Dean tells himself it’s nothing, that he’s gotten caught up in some research, some last ditch, hail mary nonsense and that he’s just turned his phone off and everything’s fine, that he wouldn’t do something stupid, that he wouldn’t break his promise.
He tells himself that for the first two minutes after he cracks his eyes open and sees the empty bed across from him, and the first time his call goes straight to voicemail, and not much after that. Sam’s broken his promises over things significantly less important to him than his brother’s life.
Dean is dressed and in the Impala five minutes later, heart thudding wildly in his chest.
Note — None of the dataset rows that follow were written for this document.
(* ===== verification/TransportFacts.v ===== *)
(** * Facts about transports

    Which transport a request gets, what the list of devices shows, how the two
    threads of a transport pass packets on, and how the transport list is kept. *)

From S2P Require Import Prelude Ring Io Wire FdEvent World Transports.

(** ** Choosing a transport *)

(** Does a request for this type, without a serial number, mean this transport? *)
Definition of_type (ttype : transport_type) (x : atransport) : bool :=
  match ttype with
  | kTransportUsb => bool_decide (t_type x = kTransportUsb)
  | kTransportLocal => bool_decide (t_type x = kTransportLocal)
  | kTransportAny => true
  | kTransportHost => false
  end.

Definition wanted_by (ttype : transport_type) (serial : option (list Z)) (tx : Z * atransport) : bool :=
  negb (t_connection_state tx.2 =? CS_NOPERM) &&
  match serial with Some s => serial_is s tx.2 | None => of_type ttype tx.2 end.

(** The accessible transports a request can mean, in the order of the list. *)
Definition candidates (ttype : transport_type) (serial : option (list Z)) (ts : list (Z * atransport))
    : list (Z * atransport) :=
  List.filter (wanted_by ttype serial) ts.

Lemma scan_serial ttype s ts err :
  (acquire_scan ttype (Some s) ts None err).1.1 = head (candidates ttype (Some s) ts) /\
  (acquire_scan ttype (Some s) ts None err).2 = false.
Proof.
  revert err. induction ts as [|[t x] ts IH]; intros err; [done|].
  cbn [acquire_scan candidates List.filter]. unfold wanted_by at 1. cbn [snd].
  destruct (t_connection_state x =? CS_NOPERM); cbn [negb andb]; [apply IH|].
  destruct (serial_is s x); [done|apply IH].
Qed.

(** One step of the scan without a serial number. *)
Lemma scan_any_step ttype t x ts result err :
  acquire_scan ttype None ((t, x) :: ts) result err =
  if t_connection_state x =? CS_NOPERM
  then acquire_scan ttype None ts result (bs "insufficient permissions for device")
  else if of_type ttype x then
    match result with
    | Some _ => (None, match ttype with
                       | kTransportUsb => bs "more than one device"
                       | kTransportLocal => bs "more than one emulator"
                       | _ => bs "more than one device and emulator"
                       end, true)
    | None => acquire_scan ttype None ts (Some (t, x)) err
    end
  else acquire_scan ttype None ts result err.
Proof.
  cbn [acquire_scan]. destruct (_ =? CS_NOPERM); [done|].
  destruct ttype; cbn; try done; by destruct (bool_decide _).
Qed.

(** The result, and whether the scan met a second candidate. *)
Lemma scan_any ttype ts result err :
  let r := acquire_scan ttype None ts result err in
  let all := match result with Some c => c :: candidates ttype None ts | None => candidates ttype None ts end in
  r.1.1 = match all with [c] => Some c | _ => None end /\ r.2 = bool_decide (2 <= length all)%nat.
Proof.
  revert result err. induction ts as [|[t x] ts IH]; intros result err; [by destruct result|]. cbv zeta.
  assert (candidates ttype None ((t, x) :: ts) =
    if negb (t_connection_state x =? CS_NOPERM) && of_type ttype x
    then (t, x) :: candidates ttype None ts else candidates ttype None ts) as -> by done.
  pose proof (IH (Some (t, x)) err) as Hnext.
  destruct result as [r|]; rewrite !scan_any_step;
    (destruct (t_connection_state x =? CS_NOPERM); cbn [negb andb];
       [apply (IH (Some r)) || apply (IH None)|]);
    (destruct (of_type ttype x); [|apply (IH (Some r)) || apply (IH None)]); [|done].
  destruct (candidates ttype None ts) as [|c cs]; done.
Qed.

(** The transport a request means, and whether it could mean several. *)
Definition meant (ttype : transport_type) (serial : option (list Z)) (ts : list (Z * atransport))
    : option (Z * atransport) :=
  match serial, candidates ttype serial ts with
  | Some _, cs => head cs
  | None, [c] => Some c
  | None, _ => None
  end.

Definition ambiguous (ttype : transport_type) (serial : option (list Z)) (ts : list (Z * atransport)) : Prop :=
  serial = None /\ (2 <= length (candidates ttype None ts))%nat.

(** Is it in the state that was asked for? *)
Definition qualified (state : Z) (x : atransport) : Prop :=
  t_connection_state x <> CS_OFFLINE /\ (state = CS_ANY \/ t_connection_state x = state).

Lemma scan_meant ttype serial ts err :
  (acquire_scan ttype serial ts None err).1.1 = meant ttype serial ts /\
  ((acquire_scan ttype serial ts None err).2 = true <-> ambiguous ttype serial ts).
Proof.
  unfold meant, ambiguous. destruct serial as [s|].
  - destruct (scan_serial ttype s ts err) as [-> ->]. by split; [|naive_solver].
  - pose proof (scan_any ttype ts None err) as [-> ->]. split; [done|]. rewrite bool_decide_eq_true. naive_solver.
Qed.
End TotalsProperties.


Example totals_sample :
  exists t,
    totals (fun _ => None) exact_sum sample_dataset = Ok t
    /\ (total_amount t == 102.5)%Q
    /\ total_facilities t = 3%nat /\ total_claims t = 0%nat
    /\ total_rows t = 3%nat.
Proof. eexists. split; [reflexivity|]. repeat split. Qed.


(** ** Enrichment *)

Section EnrichProperties.

Variable nfkd_ascii : string -> string.
Variable float_repr : Q -> string.
Variable token_sort_ratio : string -> string -> Q.
Variable HAVE_RAPIDFUZZ : bool.

Local Abbreviation vclean := (vendor_clean nfkd_ascii float_repr).
Local Abbreviation xrows := (exact_rows nfkd_ascii float_repr).
Local Abbreviation xjoin := (exact_join nfkd_ascii float_repr).
Local Abbreviation frow := (fuzzy_row nfkd_ascii float_repr token_sort_ratio).
Local Abbreviation enrich :=
  (enrich_with_registry nfkd_ascii float_repr token_sort_ratio HAVE_RAPIDFUZZ).

(** The number of registry entities that carry a key. *)
Definition match_count (reg : list Entity) (q : string) : nat :=
  List.length (filter (key_is q) reg).

(** The number of output rows an input row gives: one per entity of its
    key, and one when there is none. *)
Definition copies (reg : list Entity) (cols : list string) (row : list cell) : nat :=
  Nat.max 1 (match_count reg (vclean cols row)).

Lemma exact_rows_source reg cols row :
  map source (xrows reg cols row) = repeat row (copies reg cols row).
Proof.
  unfold exact_rows, copies, match_count.
  destruct (filter _ reg) as [|e es]; [reflexivity|].
  rewrite map_map. cbn [source].
  replace (Nat.max 1 (List.length (e :: es))) with (List.length (e :: es))
    by (cbn [List.length]; lia).
  generalize (e :: es). intros l. induction l; simpl; congruence.
Qed.


Lemma fuzzy_row_source reg cols cutoff r :
  source (frow reg cols cutoff r) = source r.
Proof.
  unfold fuzzy_row. destruct (unresolved r); [|reflexivity].
  destruct (best_match _ _ _ _) as [[k|] s]; reflexivity.
Qed.

Lemma enrich_enriched df reg fuzzy cutoff cols out :
  enrich df reg fuzzy cutoff = Ok (Enriched cols out) ->
  cols = columns df
  /\ ((fuzzy && HAVE_RAPIDFUZZ && existsb unresolved (xjoin reg df) = false
       /\ out = xjoin reg df)
      \/ (fuzzy = true /\ HAVE_RAPIDFUZZ = true
          /\ unique (map facility_name_clean reg) = true
          /\ out = map (frow reg (columns df) cutoff) (xjoin reg df))).
Proof.
  unfold enrich_with_registry.
  destruct (empty df || is_nil reg || negb (has_col "vendor_name" df));
    [discriminate|].
  destruct (repeated "vendor_name" df); [discriminate|].
  destruct fuzzy, HAVE_RAPIDFUZZ; cbn [negb orb andb];
    try (intros [= <- <-]; split; [reflexivity|]; left; now split).
  destruct (existsb unresolved _) eqn:Eu.
  - destruct (unique _) eqn:Eq; [|discriminate].
    intros [= <- <-]. split; [reflexivity|]. right. repeat split; auto.
  - intros [= <- <-]. split; [reflexivity|]. left. now split.
Qed.







(** ** The fuzzy pass *)

Lemma extractOne_sound q cutoff (P : string -> Q -> Prop) :
  forall choices best,
    (forall c, In c choices ->
       (inject_Z cutoff <= token_sort_ratio q c)%Q -> P c (token_sort_ratio q c)) ->
    (forall k s, best = Some (k, s) -> P k s) ->
    forall k s,
      extractOne token_sort_ratio q choices cutoff best = Some (k, s) -> P k s.
Proof.
  induction choices as [|c cs IH]; intros best Hc Hb k s H.
  - now apply Hb.
  - cbn [extractOne] in H. eapply IH; [| |exact H].
    + intros c' Hin. apply Hc. now right.
    + intros k' s'.
      destruct (Qle_bool (inject_Z cutoff) (token_sort_ratio q c)) eqn:Ele;
        cbn [andb]; [|now apply Hb].
      destruct (match best with None => true | Some (_, b) => Qlt_bool b _ end);
        [|now apply Hb].
      intros [= <- <-]. apply Hc; [now left|]. now apply Qle_bool_iff.
Qed.
(** * Persona lifecycle and state tracking of specx-cli

    A shallow embedding of [src/specx_cli/persona_manager.py] and of the
    marker-file writer of [src/specx_cli/agent_persona_context.py],
    together with the properties the specification states about them.

    Conventions of the embedding:
    - Python's [float] and [datetime] are kept behind the interface
      [PyRuntime]; the program only adds, multiplies and divides floats
      and only prints, parses and subtracts datetimes.
    - a file of the project directory is [Absent], [Unparsable] or holds
      the JSON [Document] that [json.dump] wrote; [json.load] gives that
      document back. Whether the bytes of an unparsable file decode as
      text depends on the platform's encoding, kept behind [PyLocale].
    - exceptions are values of [res]; [try ... except Exception] is
      [try_except]. *)

From stdpp Require Import gmap strings list fin_maps.
From Stdlib Require Import ZArith QArith Qreduction DecimalString DecimalZ.
From Stdlib Require Import Qround Sorted OrderedTypeEx.

#[local] Set Warnings "-register-all".
#[local] Open Scope string_scope.
#[local] Open Scope Z_scope.

(** ** The part of the Python runtime the program relies on *)

Class PyRuntime := {
  float : Type;
  (** [float(n)] for an integer literal, such as [0.0] and [100.0] *)
  float_of_int : Z → float;
  (** [x + y], [x * y] on floats *)
  fadd : float → float → float;
  fmul : float → float → float;
  (** [a / b] on integers: true division, a float *)
  truediv : Z → Z → float;
  (** [x <= y] and [x == 0.0] *)
  fle : float → float → Prop;
  float_is_zero : float → bool;
  datetime : Type;
  isoformat : datetime → string;
  fromisoformat : string → option datetime;
  (** [(e - s).total_seconds()] *)
  total_seconds : datetime → datetime → float;
  (** [datetime.fromisoformat] reads what [isoformat] printed *)
  fromisoformat_isoformat : ∀ t, fromisoformat (isoformat t) = Some t;
  (** a quotient of [0 <= a <= b] lies in the unit interval *)
  truediv_unit : ∀ a b : Z, 0 ≤ a ≤ b → 0 < b →
    fle (float_of_int 0) (truediv a b) ∧ fle (truediv a b) (float_of_int 1);
  (** scaling the unit interval by [100] *)
  fmul_percent : ∀ x, fle (float_of_int 0) x → fle x (float_of_int 1) →
    fle (float_of_int 0) (fmul x (float_of_int 100)) ∧
    fle (fmul x (float_of_int 100)) (float_of_int 100)
}.

(** The encoding that [open(path, 'r')] reads text in is the platform's:
    [decodes text] tells whether the bytes of a file decode in it. *)
Class PyLocale := {
  decodes : string → bool
}.

(** ** Exceptions *)

Inductive exn :=
  | FileNotFoundError | JSONDecodeError | AttributeError | TypeError
  | ValueError | KeyError | UnicodeDecodeError.

(** The outcome of a call. [IllTyped] marks a run in which Python builds a
    dataclass object holding a value that its field annotation excludes
    (dataclasses do not check annotations); the records below are typed as
    annotated, so the embedding stops there. It is not an exception, and
    no handler catches it. *)
Inductive res (A : Type) :=
  | Ok (a : A)
  | Raise (e : exn)
  | IllTyped.
#[global] Arguments Ok {A} a.
#[global] Arguments Raise {A} e.
#[global] Arguments IllTyped {A}.

#[global] Instance res_ret : MRet res := λ A a, Ok a.
#[global] Instance res_bind : MBind res := λ A B f r,
  match r with
  | Ok a => f a
  | Raise e => Raise e
  | IllTyped => IllTyped
  end.
#[global] Instance res_fmap : FMap res := λ A B f r,
  match r with
  | Ok a => Ok (f a)
  | Raise e => Raise e
  | IllTyped => IllTyped
  end.

(** [try: body except Exception: handler] *)
Definition try_except {A} (body : res A) (handler : exn → res A) : res A :=
  match body with
  | Raise e => handler e
  | _ => body
  end.

(** A value that must conform to a field annotation. *)
Definition typed {A} (o : option A) : res A :=
  match o with
  | Some a => Ok a
  | None => IllTyped
  end.

Definition raises {A} (r : res A) : Prop :=
  match r with Raise _ => True | _ => False end.
Definition is_ok {A} (r : res A) : Prop :=
  match r with Ok _ => True | _ => False end.
Definition res_value {A} (r : res A) : option A :=
  match r with Ok a => Some a | _ => None end.

#[global] Instance raises_dec {A} (r : res A) : Decision (raises r).
Proof. destruct r; simpl; apply _. Defined.
#[global] Instance is_ok_dec {A} (r : res A) : Decision (is_ok r).
Proof. destruct r; simpl; apply _. Defined.

(** ** Values read from and written to JSON files *)

Section Runtime.
Context `{RT : PyRuntime}.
He calls Bobby, Ellen, everyone he can think of, but none of them have heard from Sam, none of them have eyes on him. Sam was with him last night, even if he boosted a car, there’s only so far he can get.
He keeps calling, keep searching, desperate to stop whatever he’s trying to do, to find him, to see his brother one last time before he’s dragged to hell. To make sure Sam is going to be okay after he’s dragged to hell. But the hours tick down, the sun sets, and he can’t find a trace of him. He’s so exhausted and heart sick that when he goes to call Sam again it takes him a long time to read the number on his phone, eyes swimming, the time not making any sense.
1:03
That’s not possible.
That’s not –
His phone rings, blocking out the time with Bobby’s name across the screen, and he answers it but his throat is too thick to say anything.
“Dean?” Bobby says tentatively. “Are you – I got an email from Sam. It just said, I mean, did–“
“What did it say, Bobby?” he asks, even though he’s sure he knows.
Bobby sucks in a breath at his voice, because he knows just as well as Dean that he should be screaming in hell right now, not answering his phone. “To take care of you.”
Dean drops the phone, hears Bobby still talking as he grips the wheel and presses his forehead against the back of his hands. This is what he’d been afraid of. This is why he hadn’t wanted to mess with the deal in first place. This is the one thing he’d begged Sam not to do.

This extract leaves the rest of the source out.